The government, which is rapidly running out of funds to pay public sector salaries and state pensions, has decided to withhold €2.5bn of payments due to the International Monetary Fund in May and June if no agreement is struck, they said.

“We have come to the end of the road . . . If the Europeans won’t release bailout cash, there is no alternative [to a default],” one government official said.

A Greek default would represent an unprecedented shock to Europe’s 16-year-old monetary union only five years after Greece received the first of two EU-IMF bailouts that amounted to a combined €245bn.

The warning of an imminent default could be a negotiating tactic, reflecting the government’s aim of extracting the easiest possible conditions from Greece’s creditors, but it nevertheless underlined the reality of fast-emptying state coffers.

Default is a prospect for which other European governments, irritated at what they see as the unprofessional negotiating tactics and confrontational rhetoric of the Greek government, have also begun to make contingency plans.

In the short term, a default would almost certainly lead to the suspension of emergency European Central Bank liquidity assistance for the Greek financial sector, the closure of Greek banks, capital controls and wider economic instability.

Although it would not automatically force Greece to drop out of the eurozone, a default would make it much harder for Alexis Tsipras, prime minister, to keep his country in the 19-nation area, a goal that was part of the platform on which he and his leftist Syriza party won election in January.

No one really knows what will happen if the Greeks default. There will be lots of hooting and hollering. Capital will rush out of the country as Greeks try to stash their savings abroad, but that’s most happened anyway. The banks will fail and close down. The economy, for a short period will seize up. Civil unrest will be inevitable.
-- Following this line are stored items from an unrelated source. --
(** Under a signal firing at [a], an attempt is over before [a], or ends
    with the [AbortError] at [a] (at once when started later). *)
Lemma attempt_signal_bound (parsed : URL) (w : World) (a : ms) (n : nat)
    (start : ms) :
  exists t r,
    Cached.attempt parsed (Some a) w n start
    = (Some (t, r), call_to parsed start (Some t)) /\
    (start <= t)%N /\
    ((t < a)%N \/ (r = inr AbortError /\ t = N.max a start)).
Proof.
  unfold Cached.attempt, fetch, text, under_signal.
  destruct (upstream w n) as [l ok body|l err|].
  - destruct (N.leb_spec a start).
    { eexists _, _. split; [reflexivity|]. split; [lia|]. right. split; [reflexivity | lia]. }
    destruct (N.ltb_spec (start + l) a).
    2:{ eexists _, _. split; [reflexivity|]. split; [lia|]. right. split; [reflexivity | lia]. }
    destruct ok; simpl.
    2:{ eexists _, _. split; [reflexivity|]. split; [lia|]. now left. }
    destruct (N.leb_spec a (start + l)); [lia|].
    destruct body as [l' html|l' err|];
      try destruct (N.ltb_spec (start + l + l') a);
      (eexists _, _; split; [reflexivity|]; split; [lia|]);
      solve [now left | right; split; [reflexivity | lia]].
  - destruct (N.leb_spec a start);
      [|destruct (N.ltb_spec (start + l) a)];
      (eexists _, _; split; [reflexivity|]; split; [lia|]);
      solve [now left | right; split; [reflexivity | lia]].
  - destruct (N.leb_spec a start);
      (eexists _, _; split; [reflexivity|]; split; [lia|]);
      right; split; try reflexivity; lia.
Qed.

Lemma call_to_not_pending (parsed : URL) (a start t t' : ms) :
  (start <= t)%N -> (t < a)%N \/ t = N.max a start -> (a <= t')%N ->
  ~ pending_at (call_to parsed start (Some t)) t'.
Proof. unfold pending_at. simpl. lia. Qed.

(** The loop under a signal firing at [a]: it never hangs; it is left
    before [a], or by the cancelled response no later than 150 ms after
    [a]; and none of its calls is pending from [a] on. *)
Lemma loop_signal_bound (parsed : URL) (w : World) (a : ms) :
  forall left n now,
    (now < a + 150)%N ->
    0 < left ->
    n + left = 2 ->
    exists e cs,
      Cached.loop parsed (Some a) w left n now = (e, cs) /\
      match e with
      | Cached.Break t _ | Cached.Throw t _ => (t < a)%N
      | Cached.Return t r => r = Cached.cancelled /\ (t <= a + 150)%N
      | Cached.Hang => False
      end /\
      forall c t', In c cs -> (a <= t')%N -> ~ pending_at c t'.
Proof.
  induction left as [|left IH]; intros n now Hnow Hleft Hn; [lia|]. simpl.
  destruct (attempt_signal_bound parsed w a n now) as (t & r & -> & Hst & Hr).
  assert (Hc : forall c t', In c [call_to parsed now (Some t)] -> (a <= t')%N ->
                            ~ pending_at c t').
  { intros c t' [<- | []] Ht'. apply (call_to_not_pending _ a); auto.
    destruct Hr as [Hr | [_ Hr]]; auto. }
  destruct r as [html|err].
  - destruct Hr as [Hr | [Hr _]]; [|discriminate]. eauto.
  - destruct (isAbortLikeError err) eqn:He.
    + eexists _, _. split; [reflexivity|]. split; [|exact Hc].
      split; [reflexivity|]. lia.
    + destruct Hr as [Hr | [Hr _]]; [|injection Hr as ->; discriminate].
      destruct (Nat.eqb_spec n 1) as [Hn1|Hn1]; [eauto|].
      destruct left as [|left']; [lia|].
      destruct (IH (S n) (t + 150)%N) as (e & cs & -> & He' & Hcs);
        [lia | lia | lia |].
      eexists _, _. split; [reflexivity|]. split; [exact He'|].
      intros c t' [<- | Hin] Ht'; [apply Hc; [now left | exact Ht'] | eauto].
Qed.

(** With an inbound abort at [a], the handler answers: before [a], or with
    the cancelled placeholder; in any case by [a + 150], and with no call
    pending from [a] on. *)
Lemma cached_abort_bound (cache : gmap string Cached.CacheEntry)
    (req : Request) (parsed : URL) (w : World) (a : ms) :
  accepted req parsed ->
  Cached.lookup_fresh cache (href parsed) (date_now w 0%N) = None ->
  req_abort_at req = Some a ->
  (exists t r,
     Cached.outcome (Cached.GET cache req w) = Returns t r /\
     ((t < a)%N \/ r = Cached.cancelled) /\ (t <= a + 150)%N) /\
  (forall c t',
     In c (Cached.calls (Cached.GET cache req w)) -> (a <= t')%N ->
     ~ pending_at c t').
Proof.
  intros Ha Hm Hs. rewrite (cached_accepted _ _ _ _ Ha), Hm.
  unfold Cached.pipeline.
  destruct (aborted_on_arrival req).
  { split; [|intros c t' []]. exists 0%N, Cached.cancelled. simpl.
    repeat split; auto. lia. }
  rewrite Hs.
  destruct (loop_signal_bound parsed w a 2 0 0%N) as (e & cs & -> & He & Hcs);
    [lia | lia | reflexivity |].
  destruct e as [t html|t r|t err|]; simpl.
  - rewrite resolve_calls. split; [|exact Hcs].
    unfold Cached.resolve.
    destruct html as [html|]; [|exists t, Cached.unavailable; simpl; split; [reflexivity|]; lia].
    destruct (negb (Str.truthy html));
      [exists t, Cached.unavailable; simpl; split; [reflexivity|]; lia|].
    destruct (extractOgImage html) as [image|];
      [|exists t, Cached.unavailable; simpl; split; [reflexivity|]; lia].
    destruct (negb (Str.truthy image));
      [exists t, Cached.unavailable; simpl; split; [reflexivity|]; lia|].
    simpl. eexists _, _. split; [reflexivity|]. lia.
  - destruct He as [-> Ht]. split; [|exact Hcs].
    exists t, Cached.cancelled. auto.
  - split; [|exact Hcs]. eexists _, _. split; [reflexivity|]. lia.
  - contradiction.
Qed.

End CachedAbort.

(** ** [isAbortLikeError] *)

Section AbortLike.

Lemma startsWith_split (p : string) :
  forall s, Str.startsWith p (Str.toLowerCase s) = true ->
  exists mid post, s = mid +:+ post /\ Str.toLowerCase mid = p.
Proof.
  induction p as [|a p IH]; intros s Hs.
  - exists EmptyString, s. auto.
  - destruct s as [|b s]; simpl in Hs; [discriminate|].
    apply andb_true_iff in Hs as [Hab Hs]. apply Ascii.eqb_eq in Hab.
    destruct (IH _ Hs) as (mid & post & -> & <-).
    exists (String b mid), post. simpl. now rewrite Hab.
Qed.

Lemma includes_split (p : string) :
  forall s, Str.includes p (Str.toLowerCase s) = true -> mentions p s.
Proof.
  induction s as [|b s IH]; simpl; intros Hs.
  - rewrite orb_false_r in Hs. destruct p; [|discriminate].
    exists EmptyString, EmptyString, EmptyString. auto.
  - apply orb_true_iff in Hs as [Hs | Hs].
    + destruct (startsWith_split p (String b s) Hs) as (mid & post & -> & <-).
      exists EmptyString, mid, post. auto.
    + destruct (IH Hs) as (pre & mid & post & -> & <-).
      exists (String b pre), mid, post. auto.
Qed.

Lemma lower_includes_mentions (word m : string) :
  mentions word m -> lower_includes (Some m) word = true.
Proof.
  intros (pre & mid & post & -> & <-). simpl.
  rewrite !StrFacts.toLowerCase_app. apply StrFacts.includes_app.
Qed.

Lemma lower_includes_iff (word : string) (o : option string) :
  lower_includes o word = true <-> exists m, o = Some m /\ mentions word m.
Proof.
  split.
  - destruct o as [m|]; [|discriminate]. intros Hm.
    exists m. split; [reflexivity|]. now apply includes_split.
  - intros (m & -> & Hm). now apply lower_includes_mentions.
Qed.

Lemma is_str_iff (o : option string) (lit : string) :
  is_str o lit = true <-> o = Some lit.
Proof.
  destruct o as [v|]; simpl; [|split; discriminate].
  rewrite String.eqb_eq. split; congruence.
Qed.

(** [isAbortLikeError] accepts exactly the shapes the specification lists. *)
Lemma isAbortLikeError_shapes (e : ErrObj) :
  isAbortLikeError (Obj e) = true <-> cancellation_shaped e.
Proof.
  unfold cancellation_shaped, cause_field. simpl.
  rewrite !orb_true_iff, !is_str_iff, !lower_includes_iff.
  unfold cause_field. destruct (err_cause e) as [c|]; split.
  - intros [[[[[[[?|?]|?]|?]|?]|?]|?]|(m & Hm & Hw)]; auto 6; do 4 right; exists c;
      (split; [reflexivity|]); auto 6. do 3 right. eauto.
  - intros [?|[?|[?|[?|(c' & [= <-] & [?|[?|[?|?]]])]]]]; auto 10.
  - intros [[[[[[[?|?]|?]|?]|?]|?]|?]|(m & Hm & Hw)]; auto 6; discriminate.
  - intros [?|[?|[?|[?|(c' & [=] & _)]]]]; auto 10.
Qed.

Lemma abort_like_message (e : ErrObj) (m : string) :
  err_message e = Some m -> mentions "aborted" m ->
  isAbortLikeError (Obj e) = true.
Proof.
  intros Hm Hw. apply isAbortLikeError_shapes. do 3 right. left. eauto.
Qed.

Lemma abort_like_cause_message (e : ErrObj) (c : ErrCause) (m : string) :
  err_cause e = Some c -> cause_message c = Some m -> mentions "aborted" m ->
  isAbortLikeError (Obj e) = true.
Proof.
  intros Hc Hm Hw. apply isAbortLikeError_shapes. do 4 right.
  exists c. split; [exact Hc|]. do 3 right. eauto.
Qed.

End AbortLike.

(** ** Further facts on both variants *)

Section Support.
Context `{Platform}.

Lemma accepted_unique (req : Request) (p1 p2 : URL) :
  accepted req p1 -> accepted req p2 -> p1 = p2.
Proof.
  intros (u1 & Hu1 & Hp1 & _) (u2 & Hu2 & Hp2 & _). congruence.
Qed.

(** Without an inbound abort, an upstream that never finishes leaves the
    always-an-image handler waiting for ever. *)
Lemma cached_never (cache : gmap string Cached.CacheEntry) (req : Request)
    (parsed : URL) (w : World) :
  accepted req parsed ->
  Cached.lookup_fresh cache (href parsed) (date_now w 0%N) = None ->
  req_abort_at req = None ->
  alone (upstream w 0) = None ->
  Cached.GET cache req w
  = {| Cached.outcome := Never;
       Cached.calls := [call_to parsed 0 None];
       Cached.cache_after := cache |}.
Proof.
  intros Ha Hm Hn Hs. rewrite (cached_accepted _ _ _ _ Ha), Hm.
  unfold Cached.pipeline, aborted_on_arrival. rewrite Hn. simpl.
  unfold Cached.attempt, fetch, text, under_signal, alone in *.
  destruct (upstream w 0) as [l ok body|l err|]; try discriminate; [|reflexivity].
  destruct ok; [|discriminate]. destruct body; try discriminate. reflexivity.
Qed.

Lemma not_pending_after (c : Call) (e t : ms) :
  call_over c = Some e -> (e <= t)%N -> ~ pending_at c t.
Proof. unfold pending_at. intros -> Hle [_ Hlt]. lia. Qed.

End Support.

Lemma target_accepted (abort_at : option ms) :
  accepted {| req_url := Some Scenario.target; req_abort_at := abort_at |}
           Scenario.parsed.
Proof. exists Scenario.target. repeat split. Qed.

(** * The statements of the specification *)

(** C3. A request whose [url] parses but names a host other than
    [postimg.cc] gets the host-not-allowed response of the variant (400 with
    the JSON error, or the 200 SVG placeholder) and no outbound call; and a
    handler that makes an outbound call has been given a URL whose hostname
    is exactly [postimg.cc]. *)
Theorem host_not_allowed `{Platform} (cache : gmap string Cached.CacheEntry)
    (req : Request) (w : World) :
  (forall url parsed,
     req_url req = Some url -> url_parse url = Some parsed ->
     hostname parsed <> "postimg.cc" ->
     Strict.GET req w
     = {| Strict.outcome := Returns 0%N (Json 400 "Only postimg.cc is allowed");
          Strict.calls := [] |} /\
     Cached.GET cache req w
     = {| Cached.outcome :=
            Returns 0%N (Image 200 "image/svg+xml; charset=utf-8" "public, max-age=300"
                           (svgPlaceholder "Only postimg.cc is allowed"));
          Cached.calls := [];
          Cached.cache_after := cache |}) /\
  (Strict.calls (Strict.GET req w) <> [] ->
   exists url parsed,
     req_url req = Some url /\ url_parse url = Some parsed /\
     hostname parsed = "postimg.cc") /\
  (Cached.calls (Cached.GET cache req w) <> [] ->
   exists url parsed,
     req_url req = Some url /\ url_parse url = Some parsed /\
     hostname parsed = "postimg.cc").
Proof.
  split; [|split].
  - intros url parsed Hu Hp Hh.
    apply String.eqb_neq in Hh.
    unfold Strict.GET, Cached.GET.
    rewrite Hu, (parsed_truthy _ _ Hp), Hp, Hh. split; reflexivity.
  - intros Hc. destruct (strict_calls_accepted _ _ Hc) as (parsed & url & Ha).
    eauto.
  - intros Hc. destruct (cached_calls_accepted _ _ _ Hc) as (parsed & url & Ha).
    eauto.
Qed.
A military coup is not out of the question, as in times of turmoil, the guys with the guns tend to have an edge.

To the average Greek, this could feel like the end to the world, but it does not qualify as a collapse by the standards of anthropology. Greece is in no risk of dissolving. A coup would just mean new leaders in charge of the same society. Similarly, Tsipras crowning himself king would simply be a modification of the organizational chart and small one at that. Reform would simply be handed to an authoritarian.

It’s tempting to pin the reason for all of this on democracy. Critics of democracy have always pointed to the quote allegedly from Alexander Fraser Tyler, “A democracy is always temporary in nature; it simply cannot exist as a permanent form of government. A democracy will continue to exist up until the time that voters discover that they can vote themselves generous gifts from the public treasury.” In short, democracy becomes organized looting that accelerates into chaos.

That’s pithy and useful, I suppose, but not accurate. It’s easy to pin the blame on the freeloaders and loafers. Democracy may increase their influence, but it also strengthens more responsible elements in society too. Modern elections are always over some problem that needs solving and the winner is almost always the one promising a solution.

Even in Greece, the main parties representing the ruling elite tried to force through changes in the face of their fiscal crisis. When all of your options on the ballot are calling for the same things, democracy has been suspended. It was only when the main parties failed to come up with a way to address the crisis that the lunatic parties moved to the fore, offering nothing of substance, just a catharsis.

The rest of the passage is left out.